I want to dedicate this blog to the only person in my life that had made my heart beat in such a wonderful and interesting way. I never thought that you will be the most important person in my life. As we first met, I thought that you will just be like all the guys I have met before and just be gone in a while. Now I know, that you will never be that because you have touched me in such a way that I have become certain that you are the guy for me. I have never been certain as this in my life.Thank you for coming into my life, I will never forget you.

And yet as certain as I am, the circumstances seem to be against us and hinders our dream to be with each other. I know that deep in your heart, I will always be there and i truly appreciate that. i just hope that you can still hold on, I know that the rope that ties us together is breaking but I am still hoping that we can fix that. Although if you can't hold on anymore, please let me know if you still want to fix the break and allow us to continue or you want to break it already so that we can move on. Although I really want to be with you, I cannot force you to be with me. i know that you're having difficulty understanding my situation but I hope you will be patient enough to listen and passionate enough to understand me. But I just want you to know that whatever that you will decide, I will always be here waiting for you. I just hope that all will be better and may God bless us...

I love you reji....

Thursday, April 26, 2007

Broken trust...

A trust is given to a person whom you have shared your life with and a true friend is someone you can trust with your life. I have met both and it is very frustrating that what I thought was my true friend is the same person that will stab me at the back and will be the reason that I will break the trust of a friend. But I am at the same time grateful since in doing so, I have learned to know who is my real friend.
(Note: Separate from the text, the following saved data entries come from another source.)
(** C7: the file-backed store is one atomic object. Any number of processes run
    [load], [save], [claim_ticket], [acquire_leader], [claim_stage], [heartbeat]
    and [workers] - everything the store does on these files but [delete], which
    takes no lock - on a directory that stands for a state, free of locks and with
    nobody else writing in it. However their file calls interleave, whatever call
    but a read of the coordination file fails or is cut short ([Path::exists]
    reports no failure and is taken to answer truly), and whichever process is
    killed at whatever point, the directory always stands for the result of some of the operations executed one at a time,
    each at most once, and every operation that has answered is one of them with
    exactly that answer; the state document is never torn. States are of a schema
    this build reads and such that [serde_json] reads them back (finite numbers),
    up to its rounding of an [f64]. *)
Theorem json_store_atomic fs s0 jobs pids evs :
  wf fs -> fs_locks fs = ∅ -> stands_for fs s0 -> Forall supported_job jobs -> Forall calm evs ->
  let w := run_world evs (start fs jobs pids) in
  exists log s, NoDup log.*1 /\ one_by_one jobs s0 log s /\ stands_for (wd_fs w) s /\
    forall i r, wd_progs w !! i = Some (Some (Ret r)) -> (i, r) ∈ log.
Proof.
  intros Hw Hl HR Hjobs Hevs w.
  destruct (locked_atomic LOCK_FILE stands_for spec reads_work stands_stable jobs s0 (start fs jobs pids) evs)
    as (log & s & H1 & H2 & _ & H3 & H4); [by apply start_good|exact Hevs|by exists log, s].
Qed.


(** *** Claims *)

(** The ticket [id] of the stored document, held by [worker]. *)
Definition held_by (id worker : string) s : Prop :=
  exists t, ticket id (default ProjectState_default (js_state s)) = Some t /\ t_claimed_by t = Some worker.

Lemma claim_now_holds id worker now st st' :
  claim_now id worker now st = Some st' ->
  (exists t, ticket id st = Some t /\ t_claimed_by t = None) /\
  (exists t', ticket id st' = Some t' /\ t_claimed_by t' = Some worker) /\
  (forall id', id' <> id -> ticket id' st' = ticket id' st).
Proof.
  unfold claim_now. destruct (ticket id st) as [t|] eqn:Et; [|done]. cbn.
  destruct (bool_decide (is_Some (t_claimed_by t))) eqn:Ec; [done|]. apply bool_decide_eq_false in Ec.
  destruct (claim System worker now t) as [t'|e] eqn:Ek; [|done]. cbn. intros [= <-].
  pose proof (claim_takes _ _ _ _ _ Ek) as Hw. assert (t_id t' = id) as Hid.
  { apply find_ticket_id in Et as [<- _]. unfold claim in Ek. destruct (t_claimed_by t); [done|].
    apply result_bind_ok in Ek as (t1 & H & [= <-]). apply transition_to_ok in H as [_ _ _ _ ->]. done. }
  split_and!.
  - exists t. split; [done|]. by destruct (t_claimed_by t); [destruct Ec|].
  - exists t'. split; [by eapply ticket_set|done].
  - intros id' Hne. by apply ticket_set_other.
Qed.

(** A program that answered having won a claim on [id]. *)
Definition won_claim (jobs : list (JsonJob (Value := Value))) (id worker : string) (e : nat * Out) : Prop :=
  e.2 = Ok (OBool true) /\ exists stamp now, jobs !! e.1 = Some (JClaimTicket stamp id worker now).

Definition no_save j : Prop := match j with JSave _ _ => False | _ => True end.

Lemma ticket_tickets id st st' : tickets st' = tickets st -> ticket id st' = ticket id st.
Proof. intros H. unfold ticket. by rewrite H. Qed.

Lemma written_tickets st st' : gate st = Ok st' -> tickets (readback st') = tickets st.
Proof. intros Hg. rewrite (sj_tickets _ _ _ _ _ _ _ serde). by apply (gk_tickets _ _ gate_keeps). Qed.

(** Without blind saves a held ticket stays with its holder. *)
Lemma held_step j s s' r id worker :
  no_save j -> spec j s s' r -> held_by id worker s -> held_by id worker s'.
Proof.
  intros Hj [Hat|[-> _]] H; [|done]. destruct j as [|stamp st|stamp id' w now|w now|tk stage w now|w role tk caps now|now];
    cbn in Hat; try done; try by injection Hat as <- <-.
  - destruct H as (t & Ht & Hh). destruct (claim_now _ _ _ _) as [st|] eqn:Ec; [|by injection Hat as <- <-; exists t].
    destruct (gate st) as [st'|e] eqn:Eg; injection Hat as <- <-; [|by exists t].
    destruct (claim_now_holds _ _ _ _ _ Ec) as ((t0 & Ht0 & Hn) & _ & Hother).
    exists t. split; [|done]. change (ticket id (readback st') = Some t). rewrite (ticket_tickets id st _ (written_tickets _ _ Eg)).
    destruct (decide (id = id')) as [->|Hne]; [congruence|]. by rewrite Hother.
  - unfold grant in Hat. by destruct (lead _ _ _ _); injection Hat as <- <-.
  - unfold grant in Hat. by destruct (take_stage _ _ _ _ _ _); injection Hat as <- <-.
Qed.

(** The winner found the ticket free and left it held. *)
Lemma won_claim_step stamp id worker now s s' :
  spec (JClaimTicket stamp id worker now) s s' (Ok (OBool true)) ->
  (forall w, ~ held_by id w s) /\ held_by id worker s'.
Proof.
  intros [Hat|[_ [e ?]]]; [|done]. cbn in Hat. destruct (claim_now _ _ _ _) as [st|] eqn:Ec; [|done].
  destruct (gate st) as [st'|e] eqn:Eg; [|done]. injection Hat as <-.
  destruct (claim_now_holds _ _ _ _ _ Ec) as ((t0 & Ht0 & Hn) & (t' & Ht' & Hw) & _). split.
  - intros w (t & Ht & Hh). congruence.
  - exists t'. split; [|done]. change (ticket id (readback st') = Some t'). by rewrite (ticket_tickets id st _ (written_tickets _ _ Eg)).
Qed.

Lemma claims_held jobs s0 log s :
  Forall no_save jobs -> one_by_one jobs s0 log s -> 
  forall e id worker, e ∈ log -> won_claim jobs id worker e ->
    held_by id worker s /\ forall e' worker', e' ∈ log -> won_claim jobs id worker' e' -> e' = e.
Proof.
  intros Hj H. induction H as [|log s i j r s' H IH Hi Hs]; [by intros e id w ?%elem_of_nil|].
  assert (no_save j) as Hns by by eapply Forall_lookup_1.
  intros e id worker [Hin|Hin%list_elem_of_singleton]%elem_of_app Hwon.
  - destruct (IH e id worker Hin Hwon) as [Hh Hu]. split; [by eapply held_step|].
    intros e' w' [Hin'|Hin'%list_elem_of_singleton]%elem_of_app Hwon'; [by eapply Hu|].
    subst e'. destruct Hwon' as [Hr (stamp & now & Hj')]. cbn in Hr, Hj'. simplify_eq. by destruct (proj1 (won_claim_step _ _ _ _ _ _ Hs) worker).
  - subst e. destruct Hwon as [Hr (stamp & now & Hj')]. cbn in Hr, Hj'. simplify_eq.
    destruct (won_claim_step _ _ _ _ _ _ Hs) as [Hfree Hheld]. split; [done|].
    intros e' w' [Hin'|Hin'%list_elem_of_singleton]%elem_of_app Hwon'; [|done].
    destruct (IH e' id w' Hin' Hwon') as [Hh _]. by destruct (Hfree w').
Qed.

(** C8: no two workers win the same ticket. In any interleaving of claims, loads,
    lease operations, heartbeats and worker listings of any number of processes over
    the file-backed store - no [save], which replaces the document, and no [delete]
    - with kills, and with any call failing but a read of the coordination file
    ([Path::exists] answers truly), at most one claim on a ticket is answered with
    true, and the stored document then has the ticket held by that claim's worker.
    The start document is one that [serde_json] reads back, up to its rounding of an
    [f64]; no lock is held at the start and nobody else writes in the directory. *)
Theorem one_claim_wins fs s0 jobs pids evs id i1 w1 i2 w2 stamp1 now1 stamp2 now2 :
  wf fs -> fs_locks fs = ∅ -> stands_for fs s0 -> Forall no_save jobs -> Forall calm evs ->
  jobs !! i1 = Some (JClaimTicket stamp1 id w1 now1) -> jobs !! i2 = Some (JClaimTicket stamp2 id w2 now2) ->
  let w := run_world evs (start fs jobs pids) in
  wd_progs w !! i1 = Some (Some (Ret (Ok (OBool true)))) ->
  (exists s, stands_for (wd_fs w) s /\ held_by id w1 s) /\
  (wd_progs w !! i2 = Some (Some (Ret (Ok (OBool true)))) -> i1 = i2).
Proof.
  intros Hw Hl HR Hjobs Hevs H1 H2 w A1.
  destruct (locked_atomic LOCK_FILE stands_for spec reads_work stands_stable jobs s0 (start fs jobs pids) evs)
    as (log & s & _ & Hrep & _ & HR' & Hans); [|exact Hevs|].
  { apply start_good; [done..|]. eapply Forall_impl; [exact Hjobs|]. by intros []. }
  destruct (claims_held jobs s0 log s Hjobs Hrep _ id w1 (Hans _ _ A1)) as [Hh Hu]; [by split; [|exists stamp1, now1]|].
  split; [by exists s|]. intros A2. specialize (Hu _ w2 (Hans _ _ A2)).
  assert (won_claim jobs id w2 (i2, Ok (OBool true))) as H3 by by split; [|exists stamp2, now2].
  specialize (Hu H3). congruence.
Qed.
(** *** Leases *)

(** [e] won the leadership. *)
Definition won_leader jobs (e : nat * Out) : Prop :=
  e.2 = Ok (OBool true) /\ exists worker now, jobs !! e.1 = Some (JLeader worker now).

(** [e] won the stage [stage] of [tk]. *)
Definition won_stage jobs (tk stage : string) (e : nat * Out) : Prop :=
  e.2 = Ok (OBool true) /\ exists worker now, jobs !! e.1 = Some (JStage tk stage worker now).

(** [e] won some stage when the lease stamped [at_] had expired on its clock. *)
Definition expiring jobs (at_ : string) (e : nat * Out) : Prop :=
  e.2 = Ok (OBool true) /\ exists tk stage worker now, jobs !! e.1 = Some (JStage tk stage worker now) /\
    (STAGE_TTL_SECS < age_secs parse_time at_ now)%Z.

Lemma leader_kept jobs i j s s' r :
  jobs !! i = Some j -> spec j s s' r -> ~ won_leader jobs (i, r) ->
  co_leader (js_coord s') = co_leader (js_coord s).
Proof.
  intros Hi [Hat|[-> _]] Hn; [|done]. destruct j; cbn in Hat; unfold grant, take_stage in Hat; repeat case_match;
    simplify_eq/=; rewrite ?(sj_leader _ _ _ _ _ _ _ serde); try done.
  destruct Hn. split; [done|]. by eexists _, _.
Qed.

Lemma leader_won worker now s s' :
  spec (JLeader worker now) s s' (Ok (OBool true)) ->
  co_leader (js_coord s') = Some (mkLease worker now) /\
  forall l, co_leader (js_coord s) = Some l ->
    le_worker l = worker \/ (LEADER_TTL_SECS < age_secs parse_time (le_at l) now)%Z.
Proof.
  intros [Hat|[_ [e ?]]]; [|done]. cbn in Hat. unfold grant, lead in Hat.
  destruct (co_leader (js_coord s)) as [l|].
  2:{ injection Hat as <-. cbn. by rewrite (sj_leader _ _ _ _ _ _ _ serde). }
  destruct (_ || _) eqn:E; [|done]. injection Hat as <-. cbn. rewrite (sj_leader _ _ _ _ _ _ _ serde). split; [done|]. intros l' [= <-].
  apply orb_true_iff in E as [?%bool_decide_eq_true|?%Z.ltb_lt]; [by left|by right].
Qed.

(** [x] is the only lease on its stage. *)
Definition leased (x : StageLease) s : Prop :=
  x ∈ co_leases (js_coord s) /\
  forall y, y ∈ co_leases (js_coord s) -> lease_on (sl_ticket x) (sl_stage x) y = true -> y = x.

Lemma lease_on_true tk stage l : lease_on tk stage l = true <-> sl_ticket l = tk /\ sl_stage l = stage.
Proof. unfold lease_on. by rewrite andb_true_iff, !bool_decide_eq_true. Qed.
Lemma settle_posts ok posts k n : n <= 7 -> unsettled posts k n -> settled_posts (posts ++ [Some ok]) k.
Proof.
  intros Hn Hu. destruct ok.
  - right. exists posts. destruct Hu. split_and!; [done..|lia].
  - pose proof (unsettled_post _ _ _ (Some false) ltac:(done) Hu) as Hu'. rewrite bool_decide_true in Hu' by done.
    eapply unsettled_bound; [|exact Hu']. lia.
Qed.

Lemma settle_ok now ok d : delivery_ok d -> delivery_ok (delivery_step d (ESettle now ok)).
Proof.
  intros Hd. pose proof Hd as [H0 H1 H2 H3 H4 H5 H6]. destruct d as [sp [|f fl] an rp]; [exact Hd|].
  cbn [delivery_step dl_spool dl_inflight dl_posts dl_replays] in *. rewrite record_outcome_spec.
  pose proof (popped_claimed f fl sp an rp (Some ok) Hd) as Hpop.
  apply NoDup_cons in H5 as [_ H5]. destruct (H6 f) as (F1 & (n & Hn7 & Hn & Hans) & F3 & F4); [left|].
  set (sp' := sp <| sp_entries ::= _ |>). assert (sp_next_id sp' = sp_next_id sp) as Hnext by by destruct sp.
  assert (forall e, e ∈ sp_entries sp' -> exists e0, e0 ∈ sp_entries sp /\
    e = (if with_id (ob_id f) e0 then settle_entry now ok f e0 else e0) /\ ob_id e = ob_id e0) as Hsp'.
  { intros e He. change (sp_entries sp') with (update_all (with_id (ob_id f)) (settle_entry now ok f) (sp_entries sp)) in He.
    apply elem_of_update_all in He as (e0 & He0 & ->). exists e0. split_and!; [done..|].
    destruct (with_id _ _); [|done]. unfold settle_entry. destruct ok; [done|]. by case_decide. }
  constructor; cbn [dl_spool dl_inflight dl_posts dl_replays].
  - change (length (update_all (with_id (ob_id f)) (settle_entry now ok f) (sp_entries sp)) <= DEFAULT_CAP).
    unfold update_all. by rewrite length_fmap.
  - apply spool_ok_update; [|done]. intros e. unfold settle_entry. destruct ok; [done|]. by case_decide.
  - intros e (e0 & He0 & -> & Hid)%Hsp'. rewrite Hid, posts_snoc. unfold with_id.
    destruct (decide (ob_id e0 = ob_id f)) as [Heq|Hne].
    2: { rewrite !bool_decide_false, app_nil_r by congruence. by apply H2. }
    rewrite !bool_decide_true by congruence. destruct (F4 e0 He0 Heq) as [Hs Ha]. rewrite Heq. by apply (settle_standing now ok e0 f _ _ n).
  - intros id. rewrite posts_snoc. case_bool_decide as Heq; [|by rewrite app_nil_r]. subst id. by eapply settle_posts.
  - intros id Hid. rewrite posts_snoc, bool_decide_false, app_nil_r; [apply H4; lia|]. lia.
  - done.
  - intros e He. destruct (H6 e) as (E1 & E2 & E3 & E4); [by right|]. destruct (Hpop e He) as [Hne ->].
    split_and!; [lia|done|done|].
    intros e' (e0 & He0 & -> & Hid)%Hsp' Heq. unfold with_id. rewrite bool_decide_false by congruence.
    apply E4; [done|congruence].
Qed.
(** Where a session of the next state comes from. *)
Lemma perform_known c op s tok ss' :
  known (perform c op s) tok ss' ->
  (exists ss, known s tok ss /\ same_holder ss ss') \/
  (exists u pw totp, op = OpLogin u pw totp /\ tok = mint_token (random c) /\
     accepted c u pw totp s /\ locked c u s = false /\
     au_username (ss_user ss') = u /\ ss_expires ss' = session_deadline (unix c)).
Proof.
  intros H. destruct (is_session_op op) eqn:Eo.
  2: { left. exists ss'. destruct (account_op_sessions c op s Eo) as [E1 E2]. split; [|done].
       destruct H as [H|H]; [left; by rewrite <- E1|right; by rewrite <- E2]. }
  destruct op as [u pw totp|t|t|t dev| | | | | | | | | | |]; try done; cbn [perform] in H.
  - destruct (is_locked_frame (instant c) u s) as (_ & _ & Es & _ & Ej).
    assert (Hk : forall s', sessions s' = sessions s -> sessions_json s' = sessions_json s ->
                   known s' tok ss' -> known s tok ss').
    { intros s' E1 E2 [K|K]; [left; by rewrite <- E1|right; by rewrite <- E2]. }
    destruct (login_ok c u pw totp s) as [| | |r Hl Ha];
      [left; exists ss'; split; [by eapply Hk in H|done]..|].
    cbn [fst] in H. apply known_persist in H as [H|H].
    + cbn in H. apply lookup_insert_Some in H as [[<- <-]|[_ H]].
      * right. exists u, pw, totp. done.
      * left. exists ss'. split; [|done]. left. by rewrite <- Es.
    + left. exists ss'. split; [|done]. right. by rewrite <- Ej.
  - left. exists ss'. split; [|done]. unfold user_for in H.
    repeat case_match; cbn [fst] in H; try done. by apply known_persist, known_delete in H.
  - left. exists ss'. split; [|done]. unfold logout in H.
    case_match; [by apply known_persist, known_delete in H|done].
  - left. unfold attach_device in H. destruct (sessions s !! t) as [ss|] eqn:E; [|by exists ss'].
    apply known_persist in H as [H|H].
    + cbn in H. apply lookup_insert_Some in H as [[<- <-]|[_ H]]; [exists ss|exists ss']; split; [by left|done..|by left|done].
    + exists ss'. split; [by right|done].
Qed.
(* ===== verification/Approval.v ===== *)
(** * Adaptive approval: risk, memory, policy and the pass

    [approval_risk.rs], [approval_memory.rs] and [approval_policy.rs] of the
    use cases, [AdaptiveConfig] of [config.rs], and [adaptive_approval_pass] of
    [cycle/audits.rs] as a function on the state. Unicode case folding
    ([to_lowercase]), [char::is_alphanumeric] and the RFC 3339 parser
    ([parse_nanos], nanoseconds since the epoch) are parameters; [now] is
    [now_rfc3339()] and [mint n] the id of the [n]-th post. *)
From S2P Require Import Prelude RustStr Kinds TestCase Ticket State StateOps Integrity Backlog.

(** ** Risk *)

Definition SENSITIVE : list string :=
  [".github/workflows"; "Dockerfile"; "docker-compose"; "scripts/"; "Cargo.toml"; "coxagent.json"; "deploy/"].

Inductive Lane := Auto | Ask.

Record RiskVerdict := mkRiskVerdict { rv_lane : Lane; rv_score : Z; rv_why : string }.

Definition is_sensitive (f : string) : bool := existsb (fun s => contains s f) SENSITIVE.

(** The files of the technical design, [unwrap_or_default]. *)
Definition design_files (t : Ticket) : list string := default [] (td_files <$> d_technical (t_design t)).

Definition complexity_debug (c : Complexity) : string :=
  match c with CSmall => "Small" | CMedium => "Medium" | CLarge => "Large" end.

Definition SHAPE_KINDS : list string := ["test"; "docs"; "bug"; "chore"; "feature"].
Definition SHAPE_COMPLEXITIES : list string := ["small"; "medium"; "large"].

Definition is_valid_shape (shape : string) : bool :=
  match split_once "/" shape with
  | None => false
  | Some (kind, complexity) =>
      one_of kind SHAPE_KINDS && one_of (str_map ascii_lower complexity) SHAPE_COMPLEXITIES
  end.

(** One signal: the score moves by [delta] and the note is kept. *)
Definition signal (applies : bool) (delta : Z) (note : string) (acc : Z * list string) : Z * list string :=
  if applies then (acc.1 + delta, acc.2 ++ [note])%Z else acc.

Section Risk.
Context (to_lowercase : string -> string) (is_alphanumeric : string -> bool).

Definition title_is_testish (title : string) : bool :=
  existsb (fun w => one_of w ["test"; "tests"; "testing"])
    (words_of is_alphanumeric (chars (to_lowercase title)) "").

Definition title_is_docish (title : string) : bool :=
  let t := to_lowercase title in
  contains "document" t || contains "docs" t || contains "readme" t.

Definition is_test_file (f : string) : bool :=
  let f := to_lowercase f in
  contains "/tests/" f || starts_with "tests/" f || ends_with "_test.rs" f || ends_with "_tests.rs" f
  || contains ".test." f || contains "/e2e/" f.

Definition files_are_all_tests (files : list string) : bool :=
  negb (bool_decide (files = [])) && forallb is_test_file files.

Definition routine_type (t : Ticket) : bool :=
  bool_decide (t_kind t = Chore) || title_is_testish (t_title t) || title_is_docish (t_title t).

(** The sum of the signals and the notes that explain it. *)
Definition signals (t : Ticket) (shipped_similar : nat) (previously_parked : bool) : Z * list string :=
  let files := design_files t in
  let acc := match t_complexity t with
             | CLarge => (80%Z, ["large"])
             | CMedium => (35%Z, [])
             | CSmall => (15%Z, [])
             end in
  let acc := signal (existsb is_sensitive files) 60 "touches build/deploy config" acc in
  let acc := signal (8 <? length files) 20 (dec_nat (length files) +:+ " files") acc in
  let acc := signal (bool_decide (t_acceptance_criteria t = [])) 25 "no acceptance criteria" acc in
  let acc := signal (routine_type t) (-25) "test/docs/chore" acc in
  let acc := signal (files_are_all_tests files) (-20) "test files only" acc in
  let acc := signal previously_parked 30 "previously parked" acc in
  let acc := (acc.1 - Z.of_nat (Nat.min shipped_similar 6) * 5, acc.2)%Z in
  signal (2 <=? shipped_similar) 0 (dec_nat shipped_similar +:+ " similar shipped") acc.

(** No amount of history makes these routine. *)
Definition hard_ask (t : Ticket) : bool :=
  bool_decide (t_complexity t = CLarge) || existsb is_sensitive (design_files t).

Definition assess (t : Ticket) (shipped_similar : nat) (previously_parked : bool) : RiskVerdict :=
  let '(score, notes) := signals t shipped_similar previously_parked in
  let score := (0 `max` (score `min` 100))%Z in
  mkRiskVerdict (if negb (hard_ask t) && (score <=? 35)%Z then Auto else Ask) score
    (if bool_decide (notes = []) then "ordinary change" else join ", " notes).
(** ** Samples *)

#[local] Abbreviation undo := (undo_approval_ep (str_map ascii_lower) word_char).
#[local] Abbreviation sample_desk := (run_desk (str_map ascii_lower) word_char (fun s => s)).

(** "T1" is pulled back; three people then approve every other test ticket. *)
Definition pulled_back : ProjectState := default sample_pass (result_ok (undo "n" "t2" (Some "cal") "T1" sample_pass)).

Definition first_ticket : Ticket :=
  (designed "T1" "Add parser tests" Chore CSmall ["tests/parser.rs"] false) <| t_status := Ready |>.

Definition later_ops : list DeskOp :=
  [DReady "a" "t3" (Some "ann") "T5"; DFlip "b" "t4" (Some "ann") "docs/small" Release;
   DPass (fun n => dec_nat n) "t5" true adaptive_on; DReject "c" "t6" None "T1" "no"].

Lemma undo_sticks_witness :
  ask_again_shapes pulled_back = ["test/small"] /\
  let st2 := sample_desk later_ops pulled_back in
  (t_status <$> ticket "T1" st2) = Some Pending /\ (t_status <$> ticket "T5" st2) = Some Ready /\
  rule_for "test/small" (approval_samples st2) 1 = KeepAsking.
Proof.
  split; [vm_compute; reflexivity|]. cbv zeta. split; [vm_compute; reflexivity|]. split; [vm_compute; reflexivity|].
  assert (Hk : shape_key (str_map ascii_lower) word_char first_ticket = "test/small") by (vm_compute; reflexivity).
  rewrite <- Hk.
  refine (proj1 (undo_sticks (str_map ascii_lower) word_char (fun s => s) "n" "t2" (Some "cal") "T1" sample_pass
    pulled_back first_ticket later_ops _ _ _ _) 1).
  - apply (bool_decide_eq_true (NoDup _)). vm_compute. reflexivity.
  - vm_compute. reflexivity.
  - vm_compute. reflexivity.
  - repeat constructor.
Defined.

(** The refusal says the window may have closed; the window is never looked at.
    The entry of "T1" is from 10:00 and expired on the panel at 12:00, and the
    undo of 12:00 is accepted. *)
Definition clock (s : string) : option Z :=
  if String.eqb s "10:00" then Some 0%Z else if String.eqb s "12:00" then Some 7200000000000%Z else None.

Theorem undo_ignores_window :
  let st := adaptive_approval_pass (str_map ascii_lower) word_char (fun n => dec_nat n) "10:00" true adaptive_on waiting in
  let panel := policy_overview (str_map ascii_lower) word_char clock st adaptive_on true "12:00" in
  ov_undo_window_minutes panel = 30%N /\ ov_undoable panel = [] /\
  "T1" ∈ (ex_ticket <$> ov_expired panel) /\ is_ok (undo "n" "12:00" (Some "cal") "T1" st) = true.
Proof.
  cbv zeta. split; [vm_compute; reflexivity|]. split; [vm_compute; reflexivity|].
  split; [apply (bool_decide_eq_true (_ ∈ _))|]; vm_compute; reflexivity.
Qed.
As a person, I always believe that a friend exceeds any expectations and boundaries. I always believe that a secret between two friends will and should be kept secret even if you quarrel and become enemies. I will have to call that person a true friend and great person. And now, I have come to know that Patrick Villamora or Tatik as I used to call him is not and will never be a true friend. In divulging secrets that we use to share, I have betrayed a friend whom had done nothing wrong to me.

I guess in life you will meet people who will pretend to be a friend and be a friend to you as long as he needs you. I never thought that there are still people like that in this world. Well i was wrong, terribly wrong.

To PV:
"For what it's worth, i want to say sorry. I know that I have broken the trust that you had given me, I wanna say thank you for trusting me before. We may never bring back the same relationship but I want you to know nga la gid ko naghangdum sang malain sa imu. I wished the best for you before and I will still wish the best for you now. I understand what you feel now and don't worry coz I will always be here for you even if hindi mo maapreciate. Thanx again and good bye. God bless!"

A Fresh Start?

I had just been to a meeting of "The Paulinian", the St. Paul University Iloilo's school paper organization and we had plan our activities for the school year 2007-2008. The school paper had been a little bit inactive last year in the sense that there were few meetings and the organization have not been the same as before as our mentor and well respected leader in the person of Nung Vennie had graduated. We have so many plans for the paper this year and we all hope that it would all work out for us. I also hope that the new members will be as enthusiastic as we as before when we first joined the org.

The new members as of now seems to be fine and eager to work as a team and I am hoping for the best.